Sadly, he is not the first of NYC’s “celebrity owls” to be poisoned by rodenticides.

Barry, the beloved barred owl who died in 2021 in Central Park, had a potentially lethal level of rat poison that could have impaired her flying abilities before she crashed into a maintenance truck.

Because of these tragic deaths, Friends of Animals is asking the New York City Council to introduce a ban on second-generation anticoagulant rodenticides (SGARs) in NYC. Pest management companies should not be allowed to put black bait boxes outside grocery stores, in housing developments and town parks, to mention a few, whether a so-called rodent problem exists or not.

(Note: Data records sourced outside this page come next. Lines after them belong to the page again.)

(** The children split into listed files and directories. *)
Lemma measure_split (topLeaf leaf : Node -> Z) ch :
  (forall d, DirEntry.Info d = None -> topLeaf d = 0) ->
  Zsum (map (measureChild topLeaf leaf showAll) ch) =
  Zsum (map (fun d => if listedFile showAll d then topLeaf d else 0) ch)
  + Zsum (map (measureDir leaf showAll) (subdirs showAll ch)).
Proof.
  intros Hnone. induction ch as [|d ch IH]; [reflexivity |].
  change (subdirs showAll (d :: ch))
    with (if isSubdir showAll d then d :: subdirs showAll ch else subdirs showAll ch).
  rewrite !map_cons, !Zsum_cons, IH.
  unfold measureChild, listedFile, isSubdir, measureDir.
  destruct (excluded showAll (DirEntry.Name d)); cbn [negb andb]; [lia |].
  destruct (DirEntry.IsDir d); cbn [negb andb].
  - rewrite map_cons, Zsum_cons. lia.
  - destruct (DirEntry.Info d) eqn:Hinfo; [lia | rewrite Hnone by assumption; lia].
Qed.

End RootFacts.

Section ScanFacts.

Context {sorter : SortSlice} {pool : Scheduler}.
Variable showAll : bool.

Lemma deliver_nil : deliver [] = [].
Proof. apply Permutation_nil, deliver_perm. Qed.
(** * SMILES-to: the conversion function and the interactive loop of main.py

    The program drives an external cheminformatics toolkit.  The toolkit is
    an interface here ([Toolkit]); the program's own control flow, its
    messages, its defaults and its exception handlers are embedded as they
    are written in [main.py]. *)

From Stdlib Require Import ZArith Ascii String List DecimalString.
From stdpp Require Import base gmap strings list.
Import ListNotations.

Local Open Scope string_scope.
Local Open Scope Z_scope.

(** ** Python strings

    A [str] is a Rocq [string]; a character is read as a code point
    below 256. *)

Module PyStr.

Definition code (c : ascii) : nat := nat_of_ascii c.

(** [str.isspace] on one character: 9-13, 28-31, 32, 0x85 and 0xA0. *)
Definition isspace (c : ascii) : bool :=
  let n := code c in
  ((9 <=? n) && (n <=? 13) || (28 <=? n) && (n <=? 32)
   || (n =? 133) || (n =? 160))%nat.

Fixpoint lstrip (s : string) : string :=
  match s with
  | String c s' => if isspace c then lstrip s' else s
  | EmptyString => EmptyString
  end.

(** [rstrip] keeps a character when it is not a space or when something
    is left after it. *)
Fixpoint rstrip (s : string) : string :=
  match s with
  | String c s' =>
      match rstrip s' with
      | EmptyString => if isspace c then EmptyString else String c EmptyString
      | r => String c r
      end
  | EmptyString => EmptyString
  end.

In neighboring Connecticut—where Friends of Animals helped draft HB5217, legislation that bans SGARs, and is working to get it across the finish line—the evidence that these poisons pose an unreasonable risk to wildlife is piling up from our state’s unsung heroes.

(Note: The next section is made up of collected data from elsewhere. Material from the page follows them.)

(** * gitbook-convert: the DocBook converter (src/converters/xml.js)

    A shallow embedding of [DocbookConverter] and [processHTML].

    Conventions of the embedding.

    - An HTML text handled by the converter ([this._html], [chapter.content],
      the readme's content) is a string, a list of bytes in UTF-8.
      [Dom.outerHTML] is cheerio's serializer ([$.html()], dom-serializer
      0.1.1 with entities' encodeXML): numeric entities outside ASCII, the
      bare name of an attribute whose value is empty, XML rules from an
      [svg] element downwards, the content of [script], [style], [xmp],
      [iframe], [noembed], [noframes], [plaintext] and [noscript] written
      as it is.
    - cheerio's parser and css-select's reading of a selector text are not
      embedded: [Converter] takes them as the section variables [load] and
      [css].  [css] gives no selector for a text that css-what refuses, and
      [extractHTML] then throws.  What a theorem needs of the two is among
      its hypotheses ([ReadBack.reads_back], [ReadBack.anchors_read]);
      [Sample] has a small reader of tags, attributes, entities and text on
      which the hypotheses are checked by computation.
    - Queries over a loaded document (the table of contents, selection,
      removal) are functions over node forests.
    - [parseList] allocates [Chapter] objects that refer to each other
      (parent, previous, next): they live in an object heap addressed by
      allocation order.  Every method of the converter is a computation in
      a state-and-exception monad over [this._html] and the heap.
    - [InMemory] is not the converter but an abstraction of it, in which the
      document stays loaded; [Refinement] relates the two, and the facts
      about the order of extraction are proved on [InMemory] and carried
      over to [Converter].
    - [processHTML] moves and re-parents node handles inside an [each] loop:
      its DOM is a node store addressed by handle, and every cheerio call is
      one step of a state-and-exception monad. *)

From Stdlib Require Import String Ascii List Arith NArith Lia Bool.
From stdpp Require Import base option list sets strings.

Local Open Scope string_scope.
Local Open Scope list_scope.
Local Open Scope nat_scope.

#[global] Set Warnings "-clear-no-such-hyp".

(** ** HTML forests *)

Module Dom.

#[local] Set Warnings "-register-all".

Inductive node : Type :=
| Text (data : string)
| Comment (data : string)
| Elem (name : string) (attribs : list (string * string)) (children : list node).

(** The induction principle that reaches the children of an element. *)
Fixpoint node_forall_ind (P : node → Prop)
    (HT : ∀ s, P (Text s)) (HC : ∀ s, P (Comment s))
    (HE : ∀ t a ks, Forall P ks → P (Elem t a ks)) (n : node) {struct n} : P n :=
  match n with
  | Text s => HT s
  | Comment s => HC s
  | Elem t a ks =>
      HE t a ks
        ((fix go (l : list node) : Forall P l :=
            match l with
            | [] => @List.Forall_nil _ P
            | k :: l' => @List.Forall_cons _ P k l' (node_forall_ind P HT HC HE k) (go l')
            end) ks)
  end.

A Place Called Hope, which is a birds of prey rehab center in Killingworth, Conn., has completed 79 toxicity tests on killed birds and animals with 68 being positive for SGARS, including three bald eagles; barn owls, which are endangered; and two species of special concern — the broad-winged hawk and American kestrel.

We are thrilled that Rhode Island has also introduced legislation that would ban SGARs. FoA submitted testimony to the RI’s Senate Environment and Agriculture Committee public hearing on March 20 in support of S-2745.